On one of my computers I have started to suffer again the strange case of a prompt to repair Visual Studio 2010 when launching the VBA editor of any Office application. I already posted about this back in 2012 when I learned that a cause for that issue was having an external hard drive connected to the computer while you installed Visual Studio. When the drive was disconnected, the issue appeared. Since I did use an external hard drive as source for the setups of Visual Studio, that was certainly the case. Since then, I never have an external hard drive connected while I install Visual Studio, I copy the setups to the desktop, disconnect the drive and proceed to install.
So, what is causing the issue now, out of the blue? I am reading again the post How to work around the issue when opening Office applications repairs Visual Studio where Heath Stewart explains the issue and the workaround, and again, the cause is the presence of a drive unit that was present while Visual Studio was installed and sometime later that drive letter is no longer available. In my new cause these days, it was caused because the computer is an office laptop, and my company partitions the hard drive in two units, “C:” for apps and “D:” for data. Since that is plainly useless (the hard drive is the same so if broken you lose both partitions and most data goes anyway to the “Desktop” or “My Documents” locations, which are on “C:”), a couple of days ago I removed the empty “D:” partition and joined the space to the “C:” partition (which was almost full). Alas, since the “D:” unit was removed the issue with the VS 2010 prompt to repair appeared.
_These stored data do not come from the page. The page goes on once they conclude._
(** X15. [approveAndSend] filters the live collection, not the one its
    closure captured: run from any render's snapshot with a target, a
    successful approval removes the emails with that id from the collection
    as it is at that moment, while the intent and the draft it sends are the
    snapshot's. *)
Theorem approveAndSend_updates_live_collection (c : State) (w : World)
    (id : Z) (o : bool) (data : Data.t) :
  modalEmailId c = Some id ->
  net w (length (log w))
    (POST_emails_reply_approve id (intent_of (emails c) id) (modalDraft c))
  = Responded {| ok := o; body := Some data |} ->
  forall r,
    r = Earlier.approveAndSend c w \/ r = Later.approveAndSend c w ->
    emails (ui (snd r))
    = filter (fun e => negb (Z.eqb (EmailItem.id e) id)) (emails (ui w))
    /\ hd_error (issued w (snd r))
       = Some (POST_emails_reply_approve id (intent_of (emails c) id)
                 (modalDraft c),
               Responded {| ok := o; body := Some data |}).
Proof.
  intros Hid Hnet r [-> | ->].
  - unfold Earlier.approveAndSend. rewrite Hid. run_handler. rewrite Hnet. simpl.
    split; [reflexivity|]. issued_now. reflexivity.
  - unfold Later.approveAndSend. rewrite Hid. run_handler. rewrite Hnet. simpl.
    destruct (sentLogOpen c); simpl.
    + unfold loadSentLog. run_handler. case_net;
        (split; [reflexivity|]); issued_now; reflexivity.
    + split; [reflexivity|]. issued_now. reflexivity.
Qed.

Lemma approveAndSend_updates_live_collection_witness :
  emails (ui (snd (Earlier.approveAndSend modal_state
                     (world_of (with_emails [sample_email] modal_state)
                        (server_ok (reply_data None None))))))
  = [].
Proof.
  apply (approveAndSend_updates_live_collection modal_state
           (world_of (with_emails [sample_email] modal_state)
              (server_ok (reply_data None None)))
           7%Z true (reply_data None None) eq_refl eq_refl _
           (or_introl eq_refl)).
Defined.

(** X16. The handlers whose every statement after the opening setters sits
    inside a [try] with a [catch] never reject: both [loadDemo],
    [loadSentLog], [clearSentLog], [suggestReply] and both [approveAndSend]
    resolve from whatever snapshot they run, whether the service answers,
    answers with an error status, answers with an unparsable body, or is
    unreachable.  ([analyzeEmails] and [cleanFormatting] are not among them:
    they read the text before any [try].) *)
Theorem guarded_handlers_always_resolve (c : State) (w : World) :
  Forall (fun h : State -> M unit => fst (h c w) = Normal tt)
    [Earlier.loadDemo; Later.loadDemo; loadSentLog; clearSentLog;
     Earlier.approveAndSend; Later.approveAndSend]
  /\ forall email, fst (suggestReply c email w) = Normal tt.
Proof.
  split; [repeat constructor|].
  - unfold Earlier.loadDemo. run_handler. case_net; reflexivity.
  - unfold Later.loadDemo. run_handler. case_net;
      repeat match goal with
        | |- context [if negb ?b then _ else _] => destruct b; simpl
        end; case_net; reflexivity.
  - unfold loadSentLog. run_handler. case_net; reflexivity.
  - unfold clearSentLog. run_handler. case_net;
      repeat match goal with
        | |- context [if negb ?b then _ else _] => destruct b; simpl
        end; reflexivity.
  - unfold Earlier.approveAndSend. destruct (modalEmailId c); [|reflexivity].
    run_handler. case_net; reflexivity.
  - unfold Later.approveAndSend. destruct (modalEmailId c); [|reflexivity].
    run_handler. case_net; try reflexivity.
    destruct (sentLogOpen c); simpl; [|reflexivity].
    unfold loadSentLog. run_handler. case_net; reflexivity.
  - intros email. unfold suggestReply. run_handler. case_net; try reflexivity.
    match goal with
    | d : Data.t |- _ => destruct (truthy (Data.draft d)); reflexivity
    end.
Qed.

(** ** Sessions *)

Ltac unfold_step :=
  unfold step, fire, invoke, Earlier.loadDemo, Later.loadDemo,
    Earlier.analyzeEmails, Later.analyzeEmails, Earlier.approveAndSend,
    Later.approveAndSend, loadSentLog, clearSentLog, suggestReply,
    cleanFormatting;
  run_handler.

Ltac branch :=
  repeat (progress case_net
          || match goal with
             | |- context [match trim ?x with _ => _ end] =>
                 destruct (trim x) eqn:?; simpl
             | |- context [match modalEmailId ?x with _ => _ end] =>
                 destruct (modalEmailId x) eqn:?; simpl
             | |- context [if ?b then _ else _] => destruct b eqn:?; simpl
             end).

Lemma fire_timer n w :
  timers_ok w -> n < length (timers w) ->
  ui (fire n w) = with_modalOpen false (ui w)
  /\ log (fire n w) = log w /\ net (fire n w) = net w
  /\ timers (fire n w) = firstn n (timers w) ++ skipn (S n) (timers w).
Proof.
  intros Hok Hn. unfold fire.
  destruct (nth_error (timers w) n) as [[d cb]|] eqn:E.
  - apply nth_error_In in E. unfold timers_ok in Hok.
    rewrite Forall_forall in Hok. apply Hok in E. injection E as -> ->.
    repeat split.
  - apply nth_error_None in E. lia.
Qed.

Lemma step_timers_ok rev w ev :
  timers_ok w -> offered rev w ev -> timers_ok (step rev w ev).
Proof.
  intros Hok Hoff. unfold timers_ok in *.
  destruct ev; try (destruct rev; unfold_step; branch; simpl;
                    rewrite ?Forall_app; repeat split; auto; fail).
  simpl in Hoff. simpl. destruct (fire_timer n w Hok Hoff) as (_ & _ & _ & ->).
  apply Forall_app. split.
  - rewrite <- (firstn_skipn n (timers w)) in Hok.
    now apply Forall_app in Hok.
  - rewrite <- (firstn_skipn (S n) (timers w)) in Hok.
    now apply Forall_app in Hok.
Qed.

Lemma steps_timers_ok rev w w' :
  steps rev w w' -> timers_ok w -> timers_ok w'.
Proof.
  induction 1 as [|w w' ev _ IH Hoff]; intros Hok; [exact Hok|].
  now apply step_timers_ok; [apply IH|].
Qed.

Lemma reachable_timers_ok rev w : reachable rev w -> timers_ok w.
Proof.
  intros [srv H]. apply (steps_timers_ok rev _ _ H). constructor.
Qed.

Lemma steps_trans rev w1 w2 w3 :
  steps rev w1 w2 -> steps rev w2 w3 -> steps rev w1 w3.
Proof.
  intros H12 H23. induction H23 as [|w2 w3 ev _ IH Hoff]; [exact H12|].
  apply steps_next; [now apply IH | exact Hoff].
Qed.

(** Invariants of a session: induction on the events since [w0]. *)
Lemma steps_invariant rev (P : World -> Prop) w0 :
  P w0 ->
  (forall w ev, steps rev w0 w -> P w -> offered rev w ev -> P (step rev w ev)) ->
  forall w, steps rev w0 w -> P w.
Proof.
  intros H0 Hstep w H. remember w0 as w1 eqn:E.
  induction H as [|w1 w ev Hs IH Hoff]; [now subst|].
  subst w1. apply Hstep; [exact Hs | now apply IH | exact Hoff].
Qed.

Lemma step_flags rev w ev :
  timers_ok w -> offered rev w ev ->
  sentLogLoading (ui w) = false -> modalLoading (ui w) = false ->
  sentLogLoading (ui (step rev w ev)) = false
  /\ modalLoading (ui (step rev w ev)) = false.
Proof.
  intros Hok Hoff H1 H2.
  destruct ev; try (destruct rev; unfold_step; branch; auto; fail).
  simpl in Hoff. simpl. destruct (fire_timer n w Hok Hoff) as (-> & _). auto.
Qed.

Lemma step_loading rev w ev :
  timers_ok w -> offered rev w ev -> ev <> ClickAnalyze ->
  loading (ui (step rev w ev)) = loading (ui w).
Proof.
  intros Hok Hoff Hne.
  destruct ev; try congruence;
    try (destruct rev; unfold_step; branch; auto; fail).
  simpl in Hoff. simpl. now destruct (fire_timer n w Hok Hoff) as (-> & _).
Qed.

Lemma earlier_analyze_loading w :
  loading (ui w) = false -> loading (ui (step earlier w ClickAnalyze)) = false.
Proof. intros H. unfold_step. branch; auto. Qed.

(** X17. At rest, the outbox and modal loading flags are false in every
    state a session can reach, in both revisions; in the earlier revision so
    is the loading flag of the analysis, so its Analyze button is never left
    disabled. *)
Theorem flags_clear_at_rest (rev : Revision) (w : World) :
  reachable rev w ->
  sentLogLoading (ui w) = false /\ modalLoading (ui w) = false
  /\ (rev = earlier -> loading (ui w) = false).
Proof.
  intros [srv H]. revert w H. apply steps_invariant.
  - repeat split.
  - intros w ev Hs (H1 & H2 & H3) Hoff.
    pose proof (steps_timers_ok rev _ _ Hs (Forall_nil _)) as Hok.
    destruct (step_flags rev w ev Hok Hoff H1 H2) as [H1' H2'].
    split; [exact H1'|]. split; [exact H2'|].
    intros ->. specialize (H3 eq_refl).
    destruct ev; try (rewrite step_loading; [exact H3 | exact Hok | exact Hoff
                                            | discriminate]).
    now apply earlier_analyze_loading.
Qed.

Lemma flags_clear_at_rest_witness :
  sentLogLoading
    (ui (step earlier (world_of initial_state server_down) ClickOutbox)) = false.
Proof.
  apply (flags_clear_at_rest earlier).
  exists server_down. apply steps_next; [apply steps_refl | reflexivity].
Defined.

(** X18. In the later revision a session can reach a state with the loading
    flag true at rest (paste a text and press Analyze while the service is
    unreachable); and from any such state the flag stays true, and the
    Analyze button disabled, whatever happens next. *)
Theorem later_loading_stays_stuck :
  (exists w, reachable later w /\ loading (ui w) = true)
  /\ (forall w w',
        reachable later w -> steps later w w' -> loading (ui w) = true ->
        loading (ui w') = true /\ ~ offered later w' ClickAnalyze).
Proof.
  split.
  - exists (step later
              (step later (world_of initial_state server_down)
                 (ChangeRawText (js "hello")))
              ClickAnalyze).
    split; [|vm_compute; reflexivity].
    exists server_down.
    apply steps_next; [apply steps_next; [apply steps_refl | exact I]|].
    reflexivity.
  - intros w w' Hreach Hsteps Hload.
    assert (H : loading (ui w') = true).
    { pose proof (reachable_timers_ok later w Hreach) as Hok.
      revert w' Hsteps. apply steps_invariant; [exact Hload|].
      intros w1 ev Hs IH Hoff.
      pose proof (steps_timers_ok later _ _ Hs Hok) as Hok'.
      rewrite step_loading; [exact IH | exact Hok' | exact Hoff|].
      intros ->. simpl in Hoff. congruence. }
    split; [exact H|]. simpl. congruence.
Qed.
The post of Heath Stewart explains how to find the offending component filtering by “Warning” kind, “MsiInstaller” source and “1001” event id. But it you filter instead by “1004” event id, you will get the offending missing unit (“D:” in my case).
I have been unable to fix the issue yet with the instructions of the post, so I have had to uninstall VS 2010. I am now gettting a prompt to repair Visual Studio 2013…oh my…, you see, the installers of Visual Studio are so crappy that if you are a developer of extensions for Visual Studio and get a new computer you know you have to spend a lot of hours installing VS 2005, SP1, VS 2008, SP1, VS 2010, SP1, VS 2012, VS 2013, tons of patches and updates, etc. and when you think it’s done, some day you discover that you need to uninstall all of them (or to format the hard drive to start again) as I did in 2012 and it seems that I will have to do this next week again…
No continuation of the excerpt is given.